To bring his vision of a full-range car group with a product portfolio ranging from small cars up to 40-tonners closer, the utility-vehicle business is also to be expanded. Even before the formal foundation of a lorry division in October, VW has appointed top-grade managers to bring forward cooperation between the two utility-vehicle holdings in MAN (VW share some 30%) and Scania (70%). The first thing to aim at in this joint development is to be rear axles and gearboxes. MAN CEO Georg Pachta-Reyhofen does not, despite the closer connections, expect VW to expand its holdings in the Munich utility-vehicle maker.
Raid on British Daimler offices
The British antitrust authority, the Office of Fair Trade (OFT), has searched Daimler offices near Milton Keynes northwest of London. The British competition watchdogs suspect the world’s biggest utility-vehicle maker and several leading lorrymakers (MAN, Renault, Scania and Volvo) of illegal price agreements on the British market for utility vehicles. One person had been arrested and released on bail, said a spokesman for the British authority. Daimler in Stuttgart stated it was cooperating closely with the OFT. The Italian Fiat group, to which lorrymaker Iveco belongs, will also be cooperating with the regulator. According to a report in the newspaper “La Repubblica” for 22 September, the Swabians allegedly want to buy the Italians’ whole industrial division, but at least the lorry brand Iveco it owns. While both sides are attempting to minimize matters, the German carmaker allegedly already held talks in summer with Fiat and offered nine billion Euros. Fiat had however asked for 10.5 billion.

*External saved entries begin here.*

Definition error_row (launcher_pid : Z) (message : bytes) (old : option StateRow) : StateRow :=
  {| r_pid := None; r_launcher_pid := Some launcher_pid; r_mode := old ≫= r_mode; r_desired := true;
     r_status := bs "error"; r_listen_addr := old ≫= r_listen_addr; r_port := old ≫= r_port;
     r_last_error := Some message |}.

Definition valid_status (status : bytes) : bool :=
  bool_decide (status ∈ [bs "starting"; bs "running"; bs "idle"; bs "stopping"; bs "stopped"; bs "error"]).

(** The kinds [pgs3._worker_set_state] takes. *)
Definition child_kind (kind : bytes) : bool := (kind ==b bs "http") || (kind ==b bs "gc").

Definition put (key : bytes * Z) (row : option StateRow -> StateRow) : Table -> Table :=
  fun T => <[key := row (T !! key)]> T.

(** One statement, run by the process [backend]: the table after it and the
    value it returns.  The CHECK constraints of the table, on which PostgreSQL
    would raise an error, are stated apart ([row_checks]); no statement whose
    arguments are among those the program sends violates one
    ([execute_checks]). *)
Definition execute (backend : Z) (sql : Sql) (T : Table) : Table * option bool :=
  match sql with
  | ClaimLauncher pid mode desired =>
      let T := put launcher_key (claim_row pid mode desired) T in (T, r_desired <$> T !! launcher_key)
  | HeartbeatLauncher pid status =>
      (update_where launcher_key (fun r => sql_eq (r_pid r) pid)
         (fun r => set_row_desired (r_desired r) (if r_desired r then status else bs "idle") r) T,
       match T !! launcher_key with
       | Some r => if sql_eq (r_pid r) pid then Some (r_desired r) else None
       | None => None
       end)
  | StaticDesired pid on =>
      (update_where launcher_key (fun r => sql_eq (r_pid r) pid) (set_row_desired on (running_or_idle on)) T, Some true)
  | LauncherStopped pid =>
      (update_where launcher_key (fun r => sql_eq (r_pid r) pid) (set_row_desired false (bs "stopped")) T, Some true)
  | ChildStarting kind slot pid launcher_pid => (put (kind, slot) (starting_row pid launcher_pid) T, Some true)
  | ChildError kind slot launcher_pid message => (put (kind, slot) (error_row launcher_pid message) T, Some true)
  | ChildStopped kind slot launcher_pid desired =>
      (update_where (kind, slot) (fun r => sql_eq (r_launcher_pid r) launcher_pid)
         (set_row_desired desired (bs "stopped")) T, Some true)
  | SetLauncherDesired pid mode desired => (put launcher_key (set_desired_row pid mode desired) T, Some true)
  | ChildrenStopped =>
      (map_imap (fun key r =>
         Some (if child_kind key.1 then set_row_desired false (bs "stopped") r else r)) T, Some true)
  | PoolStopped pid mode =>
      (upsert launcher_key
         {| r_pid := pid; r_launcher_pid := pid; r_mode := mode; r_desired := false;
            r_status := idle_or_stopped mode; r_listen_addr := None; r_port := None; r_last_error := None |}
         (fun r => set_row_desired false (idle_or_stopped (r_mode r)) r) T, Some true)
  | WorkerSetState kind slot launcher_pid status listen_addr port error =>
      if negb (child_kind kind) || (slot <? 0) || negb (valid_status status) then (T, None)
      else
        let row := {| r_pid := Some backend; r_launcher_pid := Some launcher_pid; r_mode := None; r_desired := true;
                      r_status := status; r_listen_addr := listen_addr; r_port := port;
                      r_last_error := truncated <$> error |} in
        (match T !! (kind, slot) with
         | None => <[(kind, slot) := row]> T
         | Some r =>
             if (r_launcher_pid r ==b None) || sql_eq (r_launcher_pid r) launcher_pid then
               <[(kind, slot) :=
                   {| r_pid := r_pid row; r_launcher_pid := r_launcher_pid row; r_mode := r_mode r;
                      r_desired := r_desired row; r_status := r_status row; r_listen_addr := r_listen_addr row;
                      r_port := r_port row; r_last_error := r_last_error row |}]> T
             else T
         end, Some true)
  | WorkerAddMetric _ _ _ _ => (T, Some true)
  end.
(** C38: A worker drains its gauge: on a writable server that takes the metrics,
    driving the connections never gets stuck, and when the worker ends, by
    SIGTERM, the death of the postmaster or an error at its start, all
    in-flight counts it has handed to the database add up to zero for every
    operation. *)
Theorem worker_drains fuel argument database :
  (forall now h c h' c', drive_unwinds now h c = Some (h', c') -> tracked c -> keeps c c' /\ tracked c') ->
  takes_metrics ->
  obeys tally (fun _ => 0)
    (pgs3_http_main instant stamp drive_unwinds abort_unwinds service_for fresh boot fuel argument database)
    (fun handed r => r.1 <> Stuck /\ (r.1 = Ended -> forall op, handed op = 0)).
Proof. intros Hu Ht. by apply http_main_tally. Qed.
End Main.

(** ** Witnesses *)

(** A server on which a client connects and SIGTERM comes after a while. *)
Definition busy_host : Answers Host :=
  fun A h effect =>
    match effect in Host B return B with
    | SigtermReceived => (40 <? length h)%nat
    | Accepts _ => if (length h <? 25)%nat then [Incoming sample_stream true] else []
    | effect => Launcher.demo_host _ h effect
    end.

Definition busy_worker (fuel : nat) : Eff Host (Exit * list bytes) :=
  pgs3_http_main (H0 := storing_handler) (H1 := busy_host) (fun n => Z.of_nat n) (fun _ => sample_now)
    (panics_at 2) (fun _ _ => None) (fun _ _ previous => previous) [] sample_now fuel 1 (bs "postgres").

Lemma worker_drains_witness :
  (busy_worker 20 []).2.1 = Ended /\
  obeys tally (fun _ => 0) (busy_worker 20)
    (fun handed r => r.1 <> Stuck /\ (r.1 = Ended -> forall op, handed op = 0)).
Proof.
  split; [vm_compute; reflexivity|].
  refine (worker_drains (H0 := storing_handler) (H1 := busy_host) (fun n => Z.of_nat n) (fun _ => sample_now)
    (panics_at 2) (fun _ _ => None) (fun _ _ previous => previous) [] sample_now 20 1 (bs "postgres") _ _).
  - apply (panics_tracked 2).
  - split; [done|]. intros. by eexists.
Defined.
(* ===== verification/Probes.v ===== *)
(** The questions of the workers to PostgreSQL as statements, from
    [src/src/workers/mod.rs] and [launcher.rs]: the probes of the runtime and of
    the server role, and what the control functions look up or terminate.
    They are the questions of [Host]; here is what their answers rest on.  The
    white space of the SQL texts is collapsed.

    The theorems: the probes only read, so that they run on a standby, each in
    a transaction of its own, and whatever fails they answer no; and a launcher
    is found only where a row names its process. *)
From S2P Require Import Prelude Text Types Route Checksums ListXml Database PgDatabase Effects Host.

(** * Texts *)

Definition schema_ready_sql : bytes :=
  bs "SELECT pg_catalog.to_regclass('pgs3.worker_state') IS NOT NULL AND pg_catalog.to_regprocedure( "
    ++ bs "'pgs3._worker_set_state(text,integer,integer,text,text,integer,text)' ) IS NOT NULL AND "
    ++ bs "pg_catalog.to_regprocedure( 'pgs3._worker_set_actor(name)' ) IS NOT NULL AND "
    ++ bs "pg_catalog.to_regprocedure( 'pgs3._worker_put_chunk(name,text,text,uuid,integer,bytea,bytea)' ) IS "
    ++ bs "NOT NULL AND pg_catalog.to_regprocedure( "
    ++ bs "'pgs3._worker_complete_upload(name,text,text,uuid,bytea,bytea,text,bigint,bytea[],bigint[])' ) IS "
    ++ bs "NOT NULL".

Definition writable_sql : bytes :=
  bs "SELECT NOT pg_catalog.pg_is_in_recovery()".

Definition server_role_sql : bytes :=
  bs "SELECT EXISTS ( SELECT 1 FROM pg_catalog.pg_roles AS r WHERE r.rolname = $1 AND NOT r.rolcanlogin "
    ++ bs "AND NOT r.rolinherit AND NOT r.rolsuper AND NOT r.rolcreatedb AND NOT r.rolcreaterole AND NOT "
    ++ bs "r.rolreplication AND NOT r.rolbypassrls AND NOT EXISTS ( SELECT 1 FROM pg_catalog.pg_auth_members AS "
    ++ bs "m WHERE m.member = r.oid AND (m.admin_option OR m.inherit_option) ) AND NOT EXISTS ( SELECT 1 FROM "
    ++ bs "pg_catalog.pg_auth_members AS m WHERE m.roleid = r.oid ) AND pg_catalog.has_database_privilege( "
    ++ bs "r.rolname, pg_catalog.current_database(), 'CONNECT' ) AND pg_catalog.has_schema_privilege(r.rolname, "
    ++ bs "'pgs3', 'USAGE') AND pg_catalog.has_table_privilege( r.rolname, 'pgs3.credential', 'SELECT' ) AND "
    ++ bs "pg_catalog.has_function_privilege( r.rolname, "
    ++ bs "'pgs3._worker_set_state(text,integer,integer,text,text,integer,text)', 'EXECUTE' ) AND "
    ++ bs "pg_catalog.has_function_privilege( r.rolname, "
    ++ bs "'pgs3._worker_add_metric(text,integer,text,bigint,bigint,bigint,bigint,bigint,bigint,bigint,bigint,bigint,bigint,bigint,bigint,bigint)', "
    ++ bs "'EXECUTE' ) AND pg_catalog.has_function_privilege( r.rolname, 'pgs3._worker_set_actor(name)', "
    ++ bs "'EXECUTE' ) AND pg_catalog.has_function_privilege( r.rolname, "
    ++ bs "'pgs3._worker_put_chunk(name,text,text,uuid,integer,bytea,bytea)', 'EXECUTE' ) AND "
    ++ bs "pg_catalog.has_function_privilege( r.rolname, "
    ++ bs "'pgs3._worker_complete_upload(name,text,text,uuid,bytea,bytea,text,bigint,bytea[],bigint[])', "
    ++ bs "'EXECUTE' ) )".

Definition current_database_sql : bytes :=
  bs "SELECT pg_catalog.current_database()::text".

Definition active_launcher_sql : bytes :=
  bs "SELECT a.pid, s.mode FROM pg_catalog.pg_stat_activity AS a LEFT JOIN pgs3.worker_state AS s ON "
    ++ bs "s.worker_kind = 'launcher' AND s.worker_slot = 0 AND s.pid = a.pid WHERE a.datname = "
    ++ bs "pg_catalog.current_database() AND a.backend_type = 'pgs3 launcher' ORDER BY a.backend_start LIMIT 1".

Definition conflicting_database_sql : bytes :=
  bs "SELECT a.datname::text FROM pg_catalog.pg_stat_activity AS a WHERE a.backend_type = 'pgs3 http' AND "
    ++ bs "a.datname IS DISTINCT FROM pg_catalog.current_database() ORDER BY a.backend_start LIMIT 1".

(** The children that run are asked to end, and waited for. *)
Definition terminate_sql (timeout : Z) : bytes :=
  bs "SELECT COALESCE( bool_and(pg_catalog.pg_terminate_backend(a.pid, " ++ show_Z timeout ++ bs "::bigint)), true ) FROM "
    ++ bs "pg_catalog.pg_stat_activity AS a WHERE a.datname = pg_catalog.current_database() AND a.backend_type "
    ++ bs "IN ('pgs3 http', 'pgs3 gc')".

Definition terminate_pid_sql : bytes := bs "SELECT pg_catalog.pg_terminate_backend($1, $2)".

Definition CONTROL_LOCK : Z := 8096713151153001.

Definition control_lock_sql : bytes := bs "SELECT pg_catalog.pg_advisory_xact_lock(" ++ show_Z CONTROL_LOCK ++ bs ")".

(** * Questions *)

Section Probes.
Context `{Answers Spi} (spi_error : ColumnProblem -> bytes).

(** [BackgroundWorker::transaction]; an ERROR is not caught and ends the
    process. *)
Definition worker_transaction {A} (body : InSpi (result Report A)) : InSpi (result Report A) :=
  let! _ := ask StartTransaction in
  let? a := body in
  let! raised := ask CommitTransaction in
  ret (match raised with Some report => Err report | None => Ok a end).

(** [.ok().flatten()] on a column of the first row. *)
Definition column {T} (c : Column T) (row : option Row) (ordinal : nat) : option T :=
  match value spi_error c row ordinal with Ok v => v | Err _ => None end.

(** [Spi::connect(|client| client.select(…)?.first().get_one())], or
    [Spi::get_one], which updates. *)
Definition get_one {T} (update : bool) (c : Column T) (sql : bytes) (args : list Datum) : InSpi (result Report (option T)) :=
  let! reply := ask (Query update sql (Some 1) args) in
  ret (match reply with
       | Rows rows => Ok (column c (head rows) 1)
       | SpiFailure _ => Ok None
       | Raised report => Err report
       end).

Definition yes (answer : InSpi (result Report (option bool))) : InSpi (result Report bool) :=
  let? v := answer in ret (Ok (default false v)).

Definition probe (sql : bytes) (args : list Datum) : InSpi (result Report bool) :=
  worker_transaction (yes (get_one false AsBoolean sql args)).

Definition schema_probe : InSpi (result Report bool) := probe schema_ready_sql [].
Definition writable_probe : InSpi (result Report bool) := probe writable_sql [].
Definition role_probe (role : bytes) : InSpi (result Report bool) := probe server_role_sql [DText role].

Definition current_database : InSpi (result Report (option bytes)) := get_one false AsText current_database_sql [].
Definition conflicting_database : InSpi (result Report (option bytes)) := get_one false AsText conflicting_database_sql [].

(** [Spi::run(…).is_ok()] *)
Definition lock_control : InSpi (result Report bool) :=
  let! reply := ask (Query true control_lock_sql None []) in
  ret (match reply with Rows _ => Ok true | SpiFailure _ => Ok false | Raised report => Err report end).

(** [get_two]: both columns are read before either is used. *)
Definition active_launcher : InSpi (result Report (option (Z * option bytes))) :=
  let! reply := ask (Query false active_launcher_sql (Some 1) []) in
  ret (match reply with
       | Rows rows =>
           Ok (match value spi_error AsInteger (head rows) 1, value spi_error AsText (head rows) 2 with
               | Ok (Some pid), Ok mode => Some (pid, mode)
               | _, _ => None
               end)
       | SpiFailure _ => Ok None
       | Raised report => Err report
       end).

(** [terminate_live_children], in the caller's transaction, and the query of
    [cleanup_orphan_children], in one of its own. *)
Definition terminate_backends (timeout : Z) : InSpi (result Report bool) :=
  yes (get_one true AsBoolean (terminate_sql timeout) []).
Definition terminate_orphans : InSpi (result Report bool) := worker_transaction (terminate_backends 2000).
Definition terminate_process (pid timeout : Z) : InSpi (result Report bool) :=
  yes (get_one true AsBoolean terminate_pid_sql [DInteger pid; DBigint timeout]).

(** The statements behind the questions of [Host]. *)
Definition question {A} (q : Host A) : option (InSpi (result Report A)) :=
  match q in Host A return option (InSpi (result Report A)) with
  | RuntimeSchemaReady => Some schema_probe
  | RuntimeIsWritable => Some writable_probe
  | ServerRoleReady role => Some (role_probe role)
  | CurrentDatabase => Some current_database
  | ConflictingDatabase => Some conflicting_database
  | ActiveLauncher => Some active_launcher
  | ControlLock => Some lock_control
  | TerminatePid pid timeout => Some (terminate_process pid timeout)
  | _ => None
  end.

(** * Properties *)

(** A question that only looks. *)
Definition looks {A} (q : Host A) : bool :=
  match q with
  | RuntimeSchemaReady | RuntimeIsWritable | ServerRoleReady _ | CurrentDatabase | ConflictingDatabase | ActiveLauncher => true
  | _ => false
  end.

Definition reading (e : Interaction Spi) : Prop :=
  match e with Happens effect _ => match effect with Query update _ _ _ => update = false | _ => True end end.

(** The first row of a reply. *)
Definition first_reply (t : list (Interaction Spi)) (row : Row) : Prop :=
  exists update sql limit args rows, In (Happens (Query update sql limit args) (Rows (row :: rows))) t.

Lemma get_one_runs {T} update (c : Column T) sql args :
  runs (get_one update c sql args) (fun _ t r =>
    (update = false -> Forall reading t) /\
    forall v, r = Ok (Some v) -> exists d rest, from_datum c d = Some (Some v) /\ first_reply t (d :: rest)).
Proof.
  eapply runs_bind; [apply runs_ask with (P := fun _ t b => t = [Happens (Query update sql (Some 1) args) b]); done|].
  intros reply. apply runs_ret. intros _ h t _ ->. split; [intros ->; by repeat constructor|].
  intros v. destruct reply as [[|[|d rest] rows]| |]; try done. unfold column, value. cbn.
  destruct (from_datum c d) as [v'|] eqn:E; [|done]. intros [= ->]. exists d, rest. split; [done|].
  exists update, sql, (Some 1), args, rows. by left.
Qed.

Lemma first_reply_in pre t post row : first_reply t row -> first_reply (pre ++ t ++ post) row.
Proof.
  intros (update & sql & limit & args & rows & Hi). exists update, sql, limit, args, rows.
  apply in_or_app. right. apply in_or_app. by left.
Qed.

(** A yes that the server has given; only looked for. *)
Definition grounded (t : list (Interaction Spi)) (r : result Report bool) : Prop :=
  Forall reading t /\ (r = Ok true -> exists rest, first_reply t (DBoolean true :: rest)).

Lemma yes_runs sql args : runs (yes (get_one false AsBoolean sql args)) (fun _ => grounded).
Proof.
  eapply runs_bind; [apply get_one_runs|]. intros r. destruct r as [v|report]; apply runs_ret; intros h2 h t _ [Hr Hv];
    rewrite app_nil_r; (split; [by apply Hr|]); [|done].
  destruct v as [[]|]; [|done..]. intros _. destruct (Hv true eq_refl) as (d & rest & Ed & Hf). exists rest.
  by destruct d; simplify_eq/=.
Qed.

Lemma worker_transaction_runs body : runs body (fun _ => grounded) -> runs (worker_transaction body) (fun _ => grounded).
Proof.
  intros Hb. eapply runs_bind; [apply runs_ask with (P := fun _ t b => t = [Happens StartTransaction b]); done|]. intros u.
  eapply runs_bind; [exact Hb|]. intros [b|report].
  - eapply runs_bind; [apply runs_ask with (P := fun _ t c => t = [Happens CommitTransaction c]); done|].
    intros raised. apply runs_ret. intros h3 h2 t2 _ -> h1 t1 _ [Hr Hv] h t _ ->. rewrite app_nil_r. split.
    + apply Forall_app. split; [by repeat constructor|]. apply Forall_app. split; [done|by repeat constructor].
    + destruct raised; [done|]. intros [= ->]. destruct (Hv eq_refl) as [rest Hf]. exists rest. by apply first_reply_in.
  - apply runs_ret. intros h2 h1 t1 _ [Hr _] h t _ ->. rewrite app_nil_r. split; [|done]. by constructor.
Qed.

(** What stands behind the answer to a question. *)
Definition stands {A} (q : Host A) (t : list (Interaction Spi)) : result Report A -> Prop :=
  match q in Host A return result Report A -> Prop with
  | RuntimeSchemaReady | RuntimeIsWritable | ServerRoleReady _ =>
      fun r => r = Ok true -> exists rest, first_reply t (DBoolean true :: rest)
  | CurrentDatabase | ConflictingDatabase =>
      fun r => forall name, r = Ok (Some name) -> exists rest, first_reply t (DText name :: rest)
  | ActiveLauncher =>
      fun r => forall pid mode, r = Ok (Some (pid, mode)) -> exists rest, first_reply t (DInteger pid :: nullable DText mode :: rest)
  | _ => fun _ => True
  end.

Lemma text_runs sql : runs (get_one false AsText sql []) (fun _ t r =>
  Forall reading t /\ forall name, r = Ok (Some name) -> exists rest, first_reply t (DText name :: rest)).
Proof.
  eapply runs_weaken; [apply get_one_runs|]. intros h t r [Hr Hv]. split; [by apply Hr|]. intros name E.
  destruct (Hv name E) as (d & rest & Ed & Hf). exists rest. by destruct d; simplify_eq/=.
Qed.

Lemma active_launcher_runs : runs active_launcher (fun _ t r =>
  Forall reading t /\ stands ActiveLauncher t r).
Proof.
  eapply runs_bind; [apply runs_ask with (P := fun _ t b => t = [Happens (Query false active_launcher_sql (Some 1) []) b]); done|].
  intros reply. apply runs_ret. intros _ h t _ ->. split; [by repeat constructor|]. intros pid mode.
  destruct reply as [[|[|d1 [|d2 rest]] rows]| |]; try done; unfold value; cbn; destruct d1; try done; cbn; try done.
  intros E. exists rest. assert (Ed : d2 = nullable DText mode /\ n = pid) by (destruct d2; by simplify_eq/=).
  destruct Ed as [-> ->]. eexists _, _, _, _, rows. by left.
Qed.

(** The questions that only look run on a standby too: all their statements
    read, on the path that takes no transaction id.  And they fail closed: a
    probe says yes, and a database or a launcher is named, only when a row of
    the server says so; a failure, no row, a null or a column of another type
    is a no. *)
Theorem questions_fail_closed {A} (q : Host A) p :
  question q = Some p -> looks q = true -> runs p (fun _ t r => Forall reading t /\ stands q t r).
Proof.
  destruct q; intros [= <-] Hl; try done;
    first [apply worker_transaction_runs, yes_runs | apply text_runs | apply active_launcher_runs].
Qed.
End Probes.

(** A server without the role. *)
Definition roleless_server : Answers Spi := fun A h effect =>
  match effect in Spi B return B with
  | RecoveryInProgress => false
  | StatementTimeoutMs => 30000
  | DisableTimeout => tt
  | EnableTimeoutAfter _ => tt
  | StartTransaction => tt
  | CommitTransaction => None
  | AbortCurrentTransaction => tt
  | Query _ sql _ _ => Rows [[DBoolean (negb (sql ==b server_role_sql))]]
  end.

Example roleless_answers :
  (role_probe (H := roleless_server) (fun _ => []) (bs "s3") []).2 = Ok false /\
  (writable_probe (H := roleless_server) (fun _ => []) []).2 = Ok true.
Proof. vm_compute. by split. Qed.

Accusations against Obermann
Bonn public prosecutors have commenced investigations against René Obermann on accusations of bribery in Macedonia and Montenegro. According to the brief, officials accused Deutsche Telekom managers of having negotiated a sort of secret agreement with the Macedonian government. For instance, non-issue of a third mobile-telephony licence is said to have been associated in a secret agreement with dividend payments in the millions to the Macedonian government. Obermann is said to have been kept up to date on the state of the negotiations with the Macedonian government in e-mails, and proof of this is allegedly in the possession of the investigators. The CEO of the Bonn telephone company rejects the criminal accusations against it as false, as Telekom went on to state. The occasion for the large-scale searches two weeks ago was a request from America for judicial assistance, said Bonn public prosecutor Friedrich Apostel. Irrespective of the investigations, the Telekom Supervisory Board wishes to renew Obermann’s board contract.